Hubo, como decía, mucha preocupación por el gesto de Bion y su cesura continental. A tal punto que las preguntas sobre su estado reverberan en diversos textos de quienes intentaron explicar aquel giro/gesto que nos conmovió a todos en aquellos primeros años noventa cuando su figura apenas se había ido. Lo que ocurrió como consecuencia inmediata fue la vuelta a los textos clásicos, los cuales, salvando Experiencias en grupos, fueron reducidos a conceptos débiles para acompañar teorías de autores leídos en esos años. Del cambio de su obra, de sus postulaciones técnicas, solo quedó la idea de un gurú regresivo que se fue de la gloria hacia sendas indómitas.
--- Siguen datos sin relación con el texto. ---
Lemma ids_without id (l : list Alternate) : al_id <$> filter (fun x => al_id x <> id) l = filter (fun x => x <> id) (al_id <$> l).
Proof. induction l as [|a l IH]; [done|]. rewrite fmap_cons, !filter_cons. destruct (decide (al_id a <> id)); [rewrite fmap_cons; by f_equal|done]. Qed.

Lemma same_ids (l l' : list Alternate) : same_alternates l l' -> al_id <$> l = al_id <$> l'.
Proof. intros Hs. pose proof (f_equal (fmap ai_id) (same_infos _ _ Hs)) as E. rewrite <- !list_fmap_compose in E. exact E. Qed.

Lemma tiny_adds v log s l ids id : tiny_chain v log s l ids -> v_generation v = 1 -> fits 8 id -> NoDup ids -> (length ids < kMaxAlternates)%nat ->
  tiny_granted log = true -> exists s' l', tiny_chain (tiny_write id v) (tiny_next log) s' l' (id :: filter (fun x => x <> id) ids).
Proof.
  intros [H1 H2 H3 H4 H5 H6 H7 H8] Hg Hid Hnd Hlen Hgr. destruct (tiny_grants s log H4 H5 Hgr) as (Hroom & slot & log' & Hgr' & Hmap & En).
  destruct (@once_rewrites mulhi_int128 host_checksum _ _ (lru_ops true) (lru_laws true) tiny_config tiny_wenv true 0 sample_key id [1; 2; 3] [4; 5; 6; 7] 100
    v s l slot log') as (v' & s' & a & l' & E & [G1 G2 G3 G4 G5 G6 G7 G8 _ G9]); try done.
  - by apply tiny_request.
  - rewrite H6. lia.
  - by rewrite H8.
  - rewrite <- (length_fmap al_id), H8. done.
  - exists s', (a :: l'). assert (Ew : tiny_write id v = v').
    { unfold tiny_write, tiny_alternate, commit_alternate_write. rewrite Hg. cbn [Z.eqb Pos.eqb negb].
      rewrite (@attempts_finished mulhi_int128 host_checksum _ (lru_ops true) tiny_config commit_fuel (fun _ => tiny_wenv) (fun _ => 100) true 0 sample_key id
        [1; 2; 3] [4; 5; 6; 7] v v'); [done|unfold commit_fuel; lia|exact E]. }
    rewrite Ew. split; try done; try congruence.
    rewrite fmap_cons, (same_ids _ _ G9), ids_without, H8. f_equal. exact (f_equal ai_id G8).
Qed.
Establecer especulaciones sobre sus postulados implica un compromiso menos con la forma que con el contenido. Bion se dirige decididamente a quienes considera psicoanalistas, y esos están muy lejos de las formas en que Bion presenta, decidido, sus postulados. Por eso, es una tarea interpretativa acercarse e indagar a qué remiten. Sus modos de expresarse no son los habituales en las comunicaciones que establecen los psicoanalistas. En realidad, nunca lo fueron, pero, en este final de su obra, pone en juego la paciencia de sus seguidores.

Parthenope Bion Talamo[1], quien fue una de las que tomó la posta de intentar explicar a este Bion del final, solo dos o tres años después de su muerte, sostiene en su artículo “De la sin forma a la forma” una diferencia entre Milton y Shakespeare, ambos muy convocados por Bion en Memorias del futuro. Sostiene que Milton desciende al vacío e infinito informe de manera más cruda que Shakespeare, quien puede capturar en imágenes y escenas elementos alfa de ese fondo informe. Allí trabaja la división entre el sueño alfa y el elemento alfa como un pasaje importante. El sueño alfa es la tolerancia a ese descenso para contemplar y sostener con paciencia la posición esquizoparanoide sin memoria, sin deseo y sin comprensión inmediata. El elemento alfa permite hallar el hecho seleccionado que unifica la dispersión del vacío y, a su vez, la vuelta a la seguridad que implica el haberlo hallado. El hecho seleccionado es acompañado, también, por la depresión de tener que volver a soltarlo. El sueño alfa es el que nos permite intuir el hecho. El elemento alfa es haberlo encontrado, y eso implica, indefectiblemente, soportar el dolor de soltarlo para que la vida vuelva a discurrir.

Sin memoria, sin deseo ni comprensión, necesita de un acto de fe en el objeto desconocido. Bion sostiene que el analista debe volverse infinito, sabiendo del demonio espantoso que camina detrás cuando se busca la verdad. La remisión a un superyó primitivo de ese demonio espantoso indica lo que ya vino sosteniendo a lo largo de toda su obra: que el acceso al contacto con el poderoso objeto nuevo se hace a costa del superyó obstructor. El investigar no está permitido, por lo tanto, recordar, promover futuros, dar respuestas definidas es el centro de la resistencia a esa posición para no investigar. La soledad es el principal costo de ver. Sueltos del superyó y de direcciones, la soledad primitiva asoma, dejándonos en estado de desnudez primigenia, amenazados por lo incierto, con pocas fuerzas seguras, inseguros, pero con fe en el porvenir. La tendencia a introducir un dios es alta. Bion dice, siempre en Atención e interpretación, que, de todas las posibilidades odiosas, las que con más frecuencia se temen y detestan son las del crecimiento y la maduración.


  1. Parthenope Bion Talamo. PS-D Rivista di Psicoanalisi, Anno 27, número 3/4, Roma, 1981.